## What to do
Every line of the records below from the line with "(* ===== verification/Bootstrap.v ===== *)" up to and including the line with "list of entries." must be reproduced exactly, and no line outside that range.

***

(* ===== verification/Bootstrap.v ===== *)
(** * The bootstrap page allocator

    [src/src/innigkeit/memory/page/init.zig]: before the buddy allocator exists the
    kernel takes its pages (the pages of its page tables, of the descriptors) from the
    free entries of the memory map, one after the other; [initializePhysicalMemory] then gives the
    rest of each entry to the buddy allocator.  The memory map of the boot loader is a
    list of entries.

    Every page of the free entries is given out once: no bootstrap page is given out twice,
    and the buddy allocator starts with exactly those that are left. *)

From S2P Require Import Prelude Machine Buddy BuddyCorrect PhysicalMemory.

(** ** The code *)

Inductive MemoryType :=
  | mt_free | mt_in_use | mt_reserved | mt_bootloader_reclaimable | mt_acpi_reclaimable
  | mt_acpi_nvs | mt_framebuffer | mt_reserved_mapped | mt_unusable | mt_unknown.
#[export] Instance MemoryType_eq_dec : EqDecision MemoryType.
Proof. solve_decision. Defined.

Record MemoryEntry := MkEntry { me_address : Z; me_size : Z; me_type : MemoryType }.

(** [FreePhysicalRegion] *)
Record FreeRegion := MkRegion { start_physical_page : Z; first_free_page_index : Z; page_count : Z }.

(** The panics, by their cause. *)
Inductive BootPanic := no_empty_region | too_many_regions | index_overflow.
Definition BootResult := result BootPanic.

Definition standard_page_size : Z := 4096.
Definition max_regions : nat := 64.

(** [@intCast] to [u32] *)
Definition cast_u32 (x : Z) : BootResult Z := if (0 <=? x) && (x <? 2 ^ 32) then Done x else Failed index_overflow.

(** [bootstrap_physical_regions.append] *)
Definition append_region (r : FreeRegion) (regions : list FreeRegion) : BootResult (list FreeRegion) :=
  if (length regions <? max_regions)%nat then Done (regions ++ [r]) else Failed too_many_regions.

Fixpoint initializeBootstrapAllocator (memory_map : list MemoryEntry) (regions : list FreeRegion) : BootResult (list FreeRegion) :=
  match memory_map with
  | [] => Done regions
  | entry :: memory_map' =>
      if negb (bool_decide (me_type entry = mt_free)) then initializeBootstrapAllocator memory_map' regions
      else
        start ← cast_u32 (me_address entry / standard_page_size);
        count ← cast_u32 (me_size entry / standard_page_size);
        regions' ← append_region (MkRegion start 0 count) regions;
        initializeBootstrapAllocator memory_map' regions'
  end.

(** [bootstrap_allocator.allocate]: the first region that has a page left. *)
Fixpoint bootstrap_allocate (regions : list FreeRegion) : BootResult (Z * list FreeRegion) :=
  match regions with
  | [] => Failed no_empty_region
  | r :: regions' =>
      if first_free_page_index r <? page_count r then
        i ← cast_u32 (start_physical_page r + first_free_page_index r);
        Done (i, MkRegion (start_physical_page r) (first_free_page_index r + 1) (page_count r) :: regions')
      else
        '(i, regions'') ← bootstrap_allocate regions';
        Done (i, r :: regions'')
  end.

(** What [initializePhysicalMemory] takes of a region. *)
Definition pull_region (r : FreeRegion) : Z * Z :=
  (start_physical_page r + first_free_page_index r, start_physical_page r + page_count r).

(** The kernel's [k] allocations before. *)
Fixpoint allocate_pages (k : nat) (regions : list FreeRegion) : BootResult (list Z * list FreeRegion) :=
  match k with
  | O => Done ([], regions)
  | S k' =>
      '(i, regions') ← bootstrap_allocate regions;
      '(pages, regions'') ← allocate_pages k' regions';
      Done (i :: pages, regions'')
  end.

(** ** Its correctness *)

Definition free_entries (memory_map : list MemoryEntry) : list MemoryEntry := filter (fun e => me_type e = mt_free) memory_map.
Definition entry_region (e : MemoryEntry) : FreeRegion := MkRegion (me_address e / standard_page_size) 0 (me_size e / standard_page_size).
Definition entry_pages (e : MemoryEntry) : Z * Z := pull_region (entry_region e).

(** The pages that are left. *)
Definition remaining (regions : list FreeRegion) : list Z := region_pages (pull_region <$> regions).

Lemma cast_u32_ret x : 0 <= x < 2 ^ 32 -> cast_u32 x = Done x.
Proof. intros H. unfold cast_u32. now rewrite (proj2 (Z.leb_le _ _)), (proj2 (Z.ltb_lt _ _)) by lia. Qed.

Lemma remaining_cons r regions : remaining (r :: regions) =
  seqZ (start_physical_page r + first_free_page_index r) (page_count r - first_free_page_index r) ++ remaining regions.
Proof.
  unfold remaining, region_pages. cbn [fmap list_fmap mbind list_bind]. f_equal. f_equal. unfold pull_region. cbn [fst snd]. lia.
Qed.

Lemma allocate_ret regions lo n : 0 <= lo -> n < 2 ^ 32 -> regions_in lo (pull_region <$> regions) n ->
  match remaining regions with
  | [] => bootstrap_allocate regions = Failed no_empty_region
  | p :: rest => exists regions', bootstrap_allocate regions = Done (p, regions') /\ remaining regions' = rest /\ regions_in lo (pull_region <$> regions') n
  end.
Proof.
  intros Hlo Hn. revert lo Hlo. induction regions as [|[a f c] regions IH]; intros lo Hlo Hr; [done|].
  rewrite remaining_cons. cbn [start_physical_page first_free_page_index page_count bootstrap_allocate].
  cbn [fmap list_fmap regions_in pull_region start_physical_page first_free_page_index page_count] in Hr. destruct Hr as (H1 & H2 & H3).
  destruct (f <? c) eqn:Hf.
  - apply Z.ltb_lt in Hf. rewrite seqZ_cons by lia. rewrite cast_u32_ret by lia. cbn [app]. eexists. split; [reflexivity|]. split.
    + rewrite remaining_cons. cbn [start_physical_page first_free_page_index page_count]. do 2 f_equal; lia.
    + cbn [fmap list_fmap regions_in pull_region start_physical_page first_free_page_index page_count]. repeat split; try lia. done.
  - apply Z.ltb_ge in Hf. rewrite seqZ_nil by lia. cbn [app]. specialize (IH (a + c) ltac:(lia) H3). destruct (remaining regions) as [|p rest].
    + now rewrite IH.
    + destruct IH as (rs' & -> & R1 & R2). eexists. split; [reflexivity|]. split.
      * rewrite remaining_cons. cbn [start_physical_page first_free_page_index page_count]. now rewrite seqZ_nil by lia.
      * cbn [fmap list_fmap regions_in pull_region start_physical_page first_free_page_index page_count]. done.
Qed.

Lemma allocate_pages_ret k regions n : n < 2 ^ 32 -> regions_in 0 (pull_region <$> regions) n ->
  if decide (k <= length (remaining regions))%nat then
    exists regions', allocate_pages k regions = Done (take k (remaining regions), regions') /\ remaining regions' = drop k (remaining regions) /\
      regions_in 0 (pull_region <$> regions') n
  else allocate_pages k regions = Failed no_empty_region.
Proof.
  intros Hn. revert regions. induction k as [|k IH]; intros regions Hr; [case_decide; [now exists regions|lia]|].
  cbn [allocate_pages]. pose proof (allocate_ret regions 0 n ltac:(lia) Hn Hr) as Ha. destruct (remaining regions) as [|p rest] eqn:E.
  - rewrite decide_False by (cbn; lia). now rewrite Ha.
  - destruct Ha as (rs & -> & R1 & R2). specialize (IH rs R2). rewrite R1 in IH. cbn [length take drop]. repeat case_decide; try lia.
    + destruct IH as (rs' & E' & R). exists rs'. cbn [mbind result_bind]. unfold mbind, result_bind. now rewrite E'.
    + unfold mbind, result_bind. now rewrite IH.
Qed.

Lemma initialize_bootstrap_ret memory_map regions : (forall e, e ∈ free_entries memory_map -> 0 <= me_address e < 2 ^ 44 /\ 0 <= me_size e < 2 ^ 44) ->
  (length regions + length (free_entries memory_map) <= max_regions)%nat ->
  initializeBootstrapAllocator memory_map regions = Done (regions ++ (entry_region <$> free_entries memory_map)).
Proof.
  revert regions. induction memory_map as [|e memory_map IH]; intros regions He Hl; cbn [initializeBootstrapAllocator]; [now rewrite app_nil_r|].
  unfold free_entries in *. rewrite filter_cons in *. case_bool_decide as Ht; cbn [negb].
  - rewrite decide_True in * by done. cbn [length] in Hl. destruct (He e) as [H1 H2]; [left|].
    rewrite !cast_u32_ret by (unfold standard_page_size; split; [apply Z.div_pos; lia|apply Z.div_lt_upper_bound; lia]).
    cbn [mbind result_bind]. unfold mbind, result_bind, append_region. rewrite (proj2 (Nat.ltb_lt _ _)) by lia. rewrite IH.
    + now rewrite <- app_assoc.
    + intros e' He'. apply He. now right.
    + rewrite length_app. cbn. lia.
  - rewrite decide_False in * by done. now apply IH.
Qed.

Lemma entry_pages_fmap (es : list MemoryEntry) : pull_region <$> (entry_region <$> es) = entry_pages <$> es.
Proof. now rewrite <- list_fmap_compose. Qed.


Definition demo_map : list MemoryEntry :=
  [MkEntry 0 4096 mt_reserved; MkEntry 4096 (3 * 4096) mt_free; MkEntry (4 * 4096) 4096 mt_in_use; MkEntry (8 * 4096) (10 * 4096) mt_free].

***

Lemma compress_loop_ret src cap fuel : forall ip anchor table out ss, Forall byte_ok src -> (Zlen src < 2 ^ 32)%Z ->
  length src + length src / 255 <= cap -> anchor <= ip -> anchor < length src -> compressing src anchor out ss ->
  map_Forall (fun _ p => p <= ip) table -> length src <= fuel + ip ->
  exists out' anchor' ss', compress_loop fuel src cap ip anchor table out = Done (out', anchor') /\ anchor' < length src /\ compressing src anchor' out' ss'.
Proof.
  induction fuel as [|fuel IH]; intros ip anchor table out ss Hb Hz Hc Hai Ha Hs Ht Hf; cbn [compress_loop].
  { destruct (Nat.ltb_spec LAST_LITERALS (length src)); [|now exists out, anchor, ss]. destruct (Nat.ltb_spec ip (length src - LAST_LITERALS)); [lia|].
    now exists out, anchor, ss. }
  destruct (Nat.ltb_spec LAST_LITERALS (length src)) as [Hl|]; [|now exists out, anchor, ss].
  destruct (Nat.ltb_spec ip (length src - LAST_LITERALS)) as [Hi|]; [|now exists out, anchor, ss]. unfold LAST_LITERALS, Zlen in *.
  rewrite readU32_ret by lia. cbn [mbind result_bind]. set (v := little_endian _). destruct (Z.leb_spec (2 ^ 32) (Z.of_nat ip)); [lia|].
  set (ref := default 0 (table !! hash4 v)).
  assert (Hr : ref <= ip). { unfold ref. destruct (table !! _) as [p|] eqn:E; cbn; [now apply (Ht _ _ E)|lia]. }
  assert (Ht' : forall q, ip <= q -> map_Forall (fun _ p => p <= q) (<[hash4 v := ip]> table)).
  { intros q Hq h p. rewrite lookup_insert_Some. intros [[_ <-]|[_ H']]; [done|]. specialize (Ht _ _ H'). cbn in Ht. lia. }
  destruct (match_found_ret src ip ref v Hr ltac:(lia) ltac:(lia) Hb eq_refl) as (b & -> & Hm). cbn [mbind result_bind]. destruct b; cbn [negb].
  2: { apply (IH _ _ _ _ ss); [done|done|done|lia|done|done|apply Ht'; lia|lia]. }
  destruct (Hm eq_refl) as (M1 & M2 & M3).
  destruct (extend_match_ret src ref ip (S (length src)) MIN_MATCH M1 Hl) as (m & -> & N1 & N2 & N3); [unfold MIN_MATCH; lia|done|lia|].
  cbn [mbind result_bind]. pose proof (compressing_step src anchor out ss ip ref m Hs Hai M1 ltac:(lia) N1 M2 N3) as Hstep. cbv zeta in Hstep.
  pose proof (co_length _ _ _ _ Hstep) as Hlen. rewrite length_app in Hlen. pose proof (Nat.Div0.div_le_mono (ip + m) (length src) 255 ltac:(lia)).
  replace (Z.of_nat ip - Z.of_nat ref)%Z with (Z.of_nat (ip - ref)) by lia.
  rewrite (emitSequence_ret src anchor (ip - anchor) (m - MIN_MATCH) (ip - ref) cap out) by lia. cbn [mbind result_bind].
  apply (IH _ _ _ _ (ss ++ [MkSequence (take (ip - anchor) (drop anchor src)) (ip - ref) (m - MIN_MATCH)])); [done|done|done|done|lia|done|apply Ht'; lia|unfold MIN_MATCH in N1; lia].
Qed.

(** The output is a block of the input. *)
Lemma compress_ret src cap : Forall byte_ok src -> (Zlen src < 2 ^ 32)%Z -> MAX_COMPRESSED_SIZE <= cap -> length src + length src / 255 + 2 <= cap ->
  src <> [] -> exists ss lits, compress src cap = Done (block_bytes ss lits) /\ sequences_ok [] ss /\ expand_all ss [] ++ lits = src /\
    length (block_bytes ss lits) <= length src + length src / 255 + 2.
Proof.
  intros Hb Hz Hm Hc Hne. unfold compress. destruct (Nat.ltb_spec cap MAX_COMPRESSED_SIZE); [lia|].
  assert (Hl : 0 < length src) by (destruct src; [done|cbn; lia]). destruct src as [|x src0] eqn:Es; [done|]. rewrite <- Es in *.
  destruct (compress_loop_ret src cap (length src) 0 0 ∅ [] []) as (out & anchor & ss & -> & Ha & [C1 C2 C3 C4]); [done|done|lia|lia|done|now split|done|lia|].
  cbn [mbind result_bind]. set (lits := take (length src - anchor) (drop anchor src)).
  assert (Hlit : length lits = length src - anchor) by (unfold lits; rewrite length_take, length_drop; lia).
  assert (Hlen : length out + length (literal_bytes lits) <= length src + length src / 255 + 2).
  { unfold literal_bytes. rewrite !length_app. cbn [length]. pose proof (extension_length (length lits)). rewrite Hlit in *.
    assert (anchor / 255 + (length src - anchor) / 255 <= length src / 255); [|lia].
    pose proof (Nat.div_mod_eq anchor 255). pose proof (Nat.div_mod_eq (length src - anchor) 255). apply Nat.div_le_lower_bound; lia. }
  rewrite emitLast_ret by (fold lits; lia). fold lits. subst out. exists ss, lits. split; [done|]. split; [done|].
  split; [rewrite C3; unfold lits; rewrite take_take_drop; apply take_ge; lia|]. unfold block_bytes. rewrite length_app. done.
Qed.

***

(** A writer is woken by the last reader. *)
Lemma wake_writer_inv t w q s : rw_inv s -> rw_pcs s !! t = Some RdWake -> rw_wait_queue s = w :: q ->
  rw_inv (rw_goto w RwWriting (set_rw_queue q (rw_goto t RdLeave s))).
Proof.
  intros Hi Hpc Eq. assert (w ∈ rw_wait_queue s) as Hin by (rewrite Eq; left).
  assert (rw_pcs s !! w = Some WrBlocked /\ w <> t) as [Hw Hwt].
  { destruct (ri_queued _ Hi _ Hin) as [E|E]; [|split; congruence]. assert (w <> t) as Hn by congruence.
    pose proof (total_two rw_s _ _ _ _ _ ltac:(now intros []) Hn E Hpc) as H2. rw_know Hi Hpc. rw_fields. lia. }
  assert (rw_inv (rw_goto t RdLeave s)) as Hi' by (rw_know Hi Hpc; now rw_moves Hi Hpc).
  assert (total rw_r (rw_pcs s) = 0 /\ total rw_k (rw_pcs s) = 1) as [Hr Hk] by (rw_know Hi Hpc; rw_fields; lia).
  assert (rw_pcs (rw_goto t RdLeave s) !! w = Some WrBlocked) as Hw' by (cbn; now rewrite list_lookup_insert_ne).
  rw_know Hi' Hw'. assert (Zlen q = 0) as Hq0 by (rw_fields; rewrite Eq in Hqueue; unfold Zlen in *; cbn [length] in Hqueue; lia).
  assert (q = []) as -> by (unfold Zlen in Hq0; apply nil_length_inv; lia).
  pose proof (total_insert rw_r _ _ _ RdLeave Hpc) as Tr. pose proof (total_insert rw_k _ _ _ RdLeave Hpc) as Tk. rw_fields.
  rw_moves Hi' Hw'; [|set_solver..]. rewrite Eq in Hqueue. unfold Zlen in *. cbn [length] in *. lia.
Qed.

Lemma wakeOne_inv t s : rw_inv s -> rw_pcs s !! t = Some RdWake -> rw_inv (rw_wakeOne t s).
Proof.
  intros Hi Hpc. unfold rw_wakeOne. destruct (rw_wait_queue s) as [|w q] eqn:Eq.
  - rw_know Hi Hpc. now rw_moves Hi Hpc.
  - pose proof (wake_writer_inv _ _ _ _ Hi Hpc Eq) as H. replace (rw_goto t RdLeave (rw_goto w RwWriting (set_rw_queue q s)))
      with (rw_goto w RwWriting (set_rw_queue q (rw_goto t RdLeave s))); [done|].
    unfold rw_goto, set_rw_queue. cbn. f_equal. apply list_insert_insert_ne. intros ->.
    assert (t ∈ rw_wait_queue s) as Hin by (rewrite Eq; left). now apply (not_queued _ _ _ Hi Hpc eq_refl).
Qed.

***

## Expected answer
(* ===== verification/Bootstrap.v ===== *)
(** * The bootstrap page allocator

    [src/src/innigkeit/memory/page/init.zig]: before the buddy allocator exists the
    kernel takes its pages (the pages of its page tables, of the descriptors) from the
    free entries of the memory map, one after the other; [initializePhysicalMemory] then gives the
    rest of each entry to the buddy allocator.  The memory map of the boot loader is a
    list of entries.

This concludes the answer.